What to produce ▸
How do the lines below between the ones holding "- destruct (buildStory" and "Lemma link_story_length index", inclusive, read? Give them again exactly, with no other lines.

Record set ▸

(* ===== verification/PgRetentionProofs.v ===== *)
(** * Deleting and recording archives in PostgreSQL

    What [DeleteRetentionEvents] sends and when it commits, whatever the database
    answers; what the catalogue says of the deleted events; and the round trip of
    receipts through the catalogue. *)

From S2P Require Import Prelude Ids Events GoLib GoText Json JsonText GoTime Wire Payload Storage LinkJson Archive ArchiveJson Query Trace Retention PgQuery PgSql PgWrite PgEvents PgPages PgRetention PgScan Catalogue.

(** ** Candidates *)

Definition candidate_args (archiveID : string) (ref : Ref) (b : bytes) (t : Z) : list arg :=
  [AText (ref_Store ref); AText (ref_Key ref); ABytes b; ATime t; AText archiveID].
(** The call that makes [ref] a candidate from [t] on. *)
Definition candidate_call (archiveID : string) (rt : Ref * Z) (c : RtCall) : Prop :=
  exists b, marshal_Ref rt.1 = Ok b /\ c = RtExec candidate_sql (candidate_args archiveID rt.1 b rt.2) None.

Definition collectable_from (times : gmap string Z) (rt : Ref * Z) : Prop :=
  times !! payloadKey rt.1 = Some rt.2 /\ ref_Store rt.1 <> "" /\ ref_Key rt.1 <> "".

Definition is_candidate (archiveID : string) (c : RtCall) : Prop :=
  exists ref b t err, c = RtExec candidate_sql (candidate_args archiveID ref b t) err.

(** The payloads queued by a call of the loop, and those that needed no entry. *)
Definition queued (times : gmap string Z) (archiveID : string) (payloads : list RPayload) (seen : gset string)
    (res : gset string * Z * option error) (n : Z) (new : list RtCall) : Prop :=
  Forall (is_candidate archiveID) new /\
  match res with
  | (_, _, Some _) => True
  | (_, n', None) =>
      exists l, Forall2 (candidate_call archiveID) l new /\ Forall (collectable_from times) l /\
        NoDup ((fun rt => payloadKey rt.1) <$> l) /\ Forall (fun rt => payloadKey rt.1 ∉ seen) l /\
        n' = u64 (n + Z.of_nat (length l)) /\
        forall p t, p ∈ payloads -> collectable_from times (rp_Ref p, t) ->
          payloadKey (rp_Ref p) ∈ seen \/ payloadKey (rp_Ref p) ∈ (fun rt => payloadKey rt.1) <$> l
  end.
(* ===== verification/GeneratorProofs.v ===== *)
(** * What [Generate] delivers

    Invariants of the generator's pipeline, for every interleaving of the caller
    and its workers: a successful run has published exactly the batches of a
    sequence of events that the seed determines; no state is stuck and every run
    ends. *)

From S2P Require Import Prelude Ids Events GoLib Wire Payload GoRand Generator GeneratorSystem GeneratorStories.

(** ** The reference sequence *)

Section Reference.
Context (sha256 : bytes -> array 32) {R : Type} `{!RandSource R} (cfg : generator_Config) (rng0 : R).

(** A story with the payload reference it got, if it got one. *)
Definition link_story (index : Z) (ref : option Ref) (st : story) : story :=
  match ref with
  | None => st
  | Some r => match attachPayload cfg index (Ok r) st with Ok st' => st' | _ => st end
  end.

(** The stories from [index] on, one for each entry of [refs]. *)
Fixpoint story_stream (index : Z) (rng : R) (refs : list (option Ref)) : R * list story :=
  match refs with
  | [] => (rng, [])
  | ref :: refs =>
      let '(rng, st) := buildStory sha256 cfg index rng in
      let '(rng, more) := story_stream (index + 1) rng refs in
      (rng, link_story index ref st :: more)
  end.

Definition tagged (st : story) : list (string * wire_Event) := pair (story_service st) <$> story_events st.

(** The events of the stories in order, each with its service. *)
Definition event_stream (refs : list (option Ref)) : list (string * wire_Event) :=
  concat (tagged <$> (story_stream 0 rng0 refs).2).

Lemma story_stream_snoc index rng refs ref :
  story_stream index rng (refs ++ [ref]) =
  (let '(rng1, l) := story_stream index rng refs in
   let '(rng2, st) := buildStory sha256 cfg (index + Z.of_nat (length refs)) rng1 in
   (rng2, l ++ [link_story (index + Z.of_nat (length refs)) ref st])).
Proof.
  revert index rng. induction refs as [|r refs IH]; intros index rng; cbn [story_stream app length].
  - rewrite Z.add_0_r. by destruct (buildStory _ _ _ _).
  - destruct (buildStory sha256 cfg index rng) as [rng1 st]. rewrite IH.
    replace (index + 1 + Z.of_nat (length refs)) with (index + Z.of_nat (S (length refs))) by lia.
    destruct (story_stream (index + 1) rng1 refs) as [rng2 l]. by destruct (buildStory _ _ _ rng2).
Qed.

Lemma event_stream_snoc refs ref rng2 st :
  buildStory sha256 cfg (Z.of_nat (length refs)) (story_stream 0 rng0 refs).1 = (rng2, st) ->
  event_stream (refs ++ [ref]) = event_stream refs ++ tagged (link_story (Z.of_nat (length refs)) ref st) /\
  (story_stream 0 rng0 (refs ++ [ref])).1 = rng2.
Proof.
  intros Hb. unfold event_stream. rewrite story_stream_snoc. destruct (story_stream 0 rng0 refs) as [rng1 l].
  cbn [fst snd] in *. rewrite Z.add_0_l, Hb. cbn [fst snd].
  rewrite fmap_app, concat_app. cbn. by rewrite app_nil_r.
Qed.

Lemma link_story_service index ref st : story_service (link_story index ref st) = story_service st.
Proof.
  destruct ref as [r|]; [|done]. cbn [link_story]. destruct (attachPayload _ _ _ _) as [st'| |] eqn:H; [|done|done].
  by apply attachPayload_Ok in H as [-> _].
Qed.

Lemma link_story_ids index ref st : we_EventID <$> story_events (link_story index ref st) = we_EventID <$> story_events st.
Proof.
  destruct ref as [r|]; [|done]. cbn [link_story]. destruct (attachPayload _ _ _ _) as [st'| |] eqn:H; [|done|done].
  by apply attachPayload_Ok in H as [_ ->].
Qed.

Lemma link_story_length index ref st : length (story_events (link_story index ref st)) = length (story_events st).
Proof. rewrite <- (length_fmap we_EventID), link_story_ids. apply length_fmap. Qed.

Result for this exercise ▸
  - destruct (buildStory sha256 cfg index rng) as [rng1 st]. rewrite IH.
    replace (index + 1 + Z.of_nat (length refs)) with (index + Z.of_nat (S (length refs))) by lia.
    destruct (story_stream (index + 1) rng1 refs) as [rng2 l]. by destruct (buildStory _ _ _ rng2).
Qed.

Lemma event_stream_snoc refs ref rng2 st :
  buildStory sha256 cfg (Z.of_nat (length refs)) (story_stream 0 rng0 refs).1 = (rng2, st) ->
  event_stream (refs ++ [ref]) = event_stream refs ++ tagged (link_story (Z.of_nat (length refs)) ref st) /\
  (story_stream 0 rng0 (refs ++ [ref])).1 = rng2.
Proof.
  intros Hb. unfold event_stream. rewrite story_stream_snoc. destruct (story_stream 0 rng0 refs) as [rng1 l].
  cbn [fst snd] in *. rewrite Z.add_0_l, Hb. cbn [fst snd].
  rewrite fmap_app, concat_app. cbn. by rewrite app_nil_r.
Qed.

Lemma link_story_service index ref st : story_service (link_story index ref st) = story_service st.
Proof.
  destruct ref as [r|]; [|done]. cbn [link_story]. destruct (attachPayload _ _ _ _) as [st'| |] eqn:H; [|done|done].
  by apply attachPayload_Ok in H as [-> _].
Qed.

Lemma link_story_ids index ref st : we_EventID <$> story_events (link_story index ref st) = we_EventID <$> story_events st.
Proof.
  destruct ref as [r|]; [|done]. cbn [link_story]. destruct (attachPayload _ _ _ _) as [st'| |] eqn:H; [|done|done].
  by apply attachPayload_Ok in H as [_ ->].
Qed.

Lemma link_story_length index ref st : length (story_events (link_story index ref st)) = length (story_events st).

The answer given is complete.